◆ **Exercise instructions**
Lines from the entries below that hold "default" form the answer; copy all of them.

(Dataset records)
——
(** Neither the term nor the log of a node is at its end. *)
Lemma room_left m :
  forallb (fun iw : Z * world =>
    (term_of iw.2 + 1 <? INT_MAX (T := sky)) && (base (lg iw.2) + count (lg iw.2) <? INT_MAX (T := sky)))
    (map_to_list m) = true ->
  (forall i w, m !! i = Some w -> term_of w + 1 < INT_MAX (T := sky)) /\
  (forall i w a, m !! i = Some w -> log_repr w a -> al_last a < INT_MAX (T := sky)).
Proof.
  intros H. rewrite forallb_forall in H. split.
  - intros i w Hi. apply elem_of_map_to_list, list_elem_of_In, H, andb_true_iff in Hi as [Ht _].
    by apply Z.ltb_lt.
  - intros i w a Hi Ra. apply elem_of_map_to_list, list_elem_of_In, H, andb_true_iff in Hi as [_ Hl].
    rewrite (lr_last _ _ Ra). by apply Z.ltb_lt.
Qed.

Lemma program_leads_witness : exists m', rtc mesh_step nodes3 m' /\ led m'.
Proof.
  destruct tick_length as (H1 & H2 & H3).
  assert (CLOCK_SECOND * 104 <= 32768) as H4 by (vm_compute; discriminate).
  destruct (room_left nodes3) as [Ht Hl]; [vm_compute; reflexivity|].
  apply (program_leads buffer_platform buffer_laws H1 H4 H3 nodes3 nodes3).
  - exact nodes3_on.
  - apply rtc_refl.
  - vm_compute. lia.
  - exact Ht.
  - exact Hl.
Defined.

(** Node 2 hears of the leader, and its client sends it a value. *)
Definition proposing : list (Z * happening) :=
  electing ++ [(2, Hear 1 4)] ++ repeat (2, Propose) 8.

Lemma proposing_runs : rtc mesh_step nodes3 (mesh_after proposing).
Proof. apply mesh_after_steps. vm_compute. reflexivity. Qed.

(** The leader's block of a peer, by its id. *)
Definition peer_block (w : world) (j : Z) : addr :=
  default 1%positive (List.find (node_sat w (fun n => j =? id n)) (nodes_list (srv w))).

Lemma peer_block_synced w a j :
  bool_decide (peer_block w j ∈ nodes_list (srv w)) &&
  node_sat w (fun n => (id n =? j) && (next_idx n =? al_last a + 1) && (match_idx n <=? al_last a))
    (peer_block w j) = true ->
  exists b, b ∈ nodes_list (srv w) /\ node_id_at w b = Some j /\ synced w a b.
Proof.
  intros [Hin Hn]%andb_true_iff. apply bool_decide_eq_true in Hin. unfold node_sat in Hn.
  exists (peer_block w j). split; [done|]. unfold node_id_at, synced.
  destruct (node_heap w !! peer_block w j) as [n|]; [|done].
  apply andb_true_iff in Hn as [[Hi%Z.eqb_eq Hx%Z.eqb_eq]%andb_true_iff Hm%Z.leb_le].
  split; [cbn; congruence|]. by exists n.
Qed.

Lemma others_23 : NoDup [2; 3] /\ 1 ∉ [2; 3].
Proof. split; [repeat constructor; set_solver|set_solver]. Qed.

(** Nodes 2 and 3 take the value, and node 1 commits it. *)
Lemma program_commits_witness :
  let w := node_after proposing 1 in
  exists m' w' r, let e := stamped w (mk_alog 0 []) (client_entry r (put_int 4)) in
    rtc mesh_step (mesh_after proposing) m' /\ m' !! 1 = Some w' /\ role_of w' = role_of w /\
    log_repr w' (al_append e (mk_alog 0 [])) /\ commit_of w' = 0 + 1 /\
    forall j, j ∈ [2; 3] -> exists v, m' !! j = Some v /\ log_repr v (al_append e (mk_alog 0 [])).
Proof.
  intros w. destruct tick_length as (H1 & H2 & H3).
  assert (forall i, i = 1 \/ i = 2 \/ i = 3 -> mesh_after proposing !! i = Some (node_after proposing i) /\
    log_repr (node_after proposing i) (mk_alog 0 [])) as Hnode.
  { intros i Hi. split; [apply node_after_at|apply log_reprb_sound];
      destruct Hi as [-> | [-> | ->]]; vm_compute; reflexivity. }
  assert (CLOCK_SECOND * 104 <= 32768) as H4 by (vm_compute; discriminate).
  apply (program_commits buffer_platform buffer_laws H1 H4 H3 nodes3 (mesh_after proposing) 1 w (mk_alog 0 []) [2; 3] 2
    (node_after proposing 2) 4).
  - exact nodes3_on.
  - exact proposing_runs.
  - apply Hnode. auto.
  - apply Hnode. auto.
  - vm_compute. reflexivity.
  - vm_compute. reflexivity.
  - apply others_23.
  - apply others_23.
  - cbn. lia.
  - intros j [->|[->| []%elem_of_nil]%elem_of_cons]%elem_of_cons.
    + split.
      * apply peer_block_synced. vm_compute. reflexivity.
      * exists (node_after proposing 2). split; [by apply Hnode; auto|]. split; [by apply Hnode; auto|].
        vm_compute. discriminate.
    + split.
      * apply peer_block_synced. vm_compute. reflexivity.
      * exists (node_after proposing 3). split; [by apply Hnode; auto|]. split; [by apply Hnode; auto|].
        vm_compute. discriminate.
  - apply Hnode. auto.
  - apply (list_elem_of_lookup_2 _ 2). vm_compute. reflexivity.
Defined.

(** The log of a node, read from its memory. *)
Definition alog_of (w : world) : alog :=
  mk_alog (count (lg w)) (omap (fun p => entry_heap w !! p) (entries_list (lg w))).

Lemma counts_unfilled m :
  forallb (fun iw : Z * world => count (lg iw.2) <=? Z.of_nat MAX_ENTRIES) (map_to_list m) = true ->
  unfilled m.
Proof.
  intros H. rewrite forallb_forall in H. intros i w Hi.
  apply elem_of_map_to_list, list_elem_of_In, H in Hi. by apply Z.leb_le.
Qed.

Lemma replicating_unfilled : unfilled (mesh_after replicating).
Proof. apply counts_unfilled. vm_compute. reflexivity. Qed.

Lemma program_refines_ledger_witness :
  exists g0 g, blank g0 /\ rtc ledger_step g0 g /\
    (forall i w a, mesh_after replicating !! i = Some w -> log_repr w a ->
       held g !! i = Some (al_entries a)) /\
    (forall i w, mesh_after replicating !! i = Some w -> role w = RAFT_STATE_LEADER ->
       exists l, held g !! i = Some l /\ reign g !! to_uint (term_of w) = Some (i, l)).
Proof.
  destruct tick_length as (H1 & H2 & H3).
  apply (program_refines_ledger H1 H2 H3 nodes3 (mesh_after replicating)).
  - exact nodes3_on.
  - exact replicating_runs.
  - exact replicating_unfilled.
Defined.

(** Nodes 1 and 2 hold two entries. *)
Lemma program_log_matching_witness :
  let a := alog_of (node_after replicating 1) in let b := alog_of (node_after replicating 2) in
  al_last a = 2 /\ al_last b = 2 /\ forall k', k' <= 2 -> al_get a k' = al_get b k'.
Proof.
  split; [vm_compute; reflexivity|]. split; [vm_compute; reflexivity|].
  destruct tick_length as (H1 & H2 & H3).
  set (x := default (client_entry 0 []) (al_get (alog_of (node_after replicating 1)) 2)).
  set (y := default (client_entry 0 []) (al_get (alog_of (node_after replicating 2)) 2)).
  apply (program_log_matching H1 H2 H3 nodes3 (mesh_after replicating) 1 2
    (node_after replicating 1) (node_after replicating 2) _ _ 2 x y).
  - exact nodes3_on.
  - exact replicating_runs.
  - exact replicating_unfilled.
  - apply node_after_at. vm_compute. reflexivity.
  - apply node_after_at. vm_compute. reflexivity.
  - apply log_reprb_sound. vm_compute. reflexivity.
  - apply log_reprb_sound. vm_compute. reflexivity.
  - vm_compute. reflexivity.
  - vm_compute. reflexivity.
  - vm_compute. reflexivity.
Defined.

(** ** A change of leaders *)

(** Nodes 2 and 3 acknowledge the first value, and node 1 commits it. *)
Definition committing : list (Z * happening) :=
  electing ++ repeat (1, Propose) 4 ++
  [(2, Hear 1 8); (3, Hear 1 9); (1, Hear 2 1); (1, Hear 3 1); (1, Tick)].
——
◆ **Result for this exercise**
  default 1%positive (List.find (node_sat w (fun n => j =? id n)) (nodes_list (srv w))).
  set (x := default (client_entry 0 []) (al_get (alog_of (node_after replicating 1)) 2)).
  set (y := default (client_entry 0 []) (al_get (alog_of (node_after replicating 2)) 2)).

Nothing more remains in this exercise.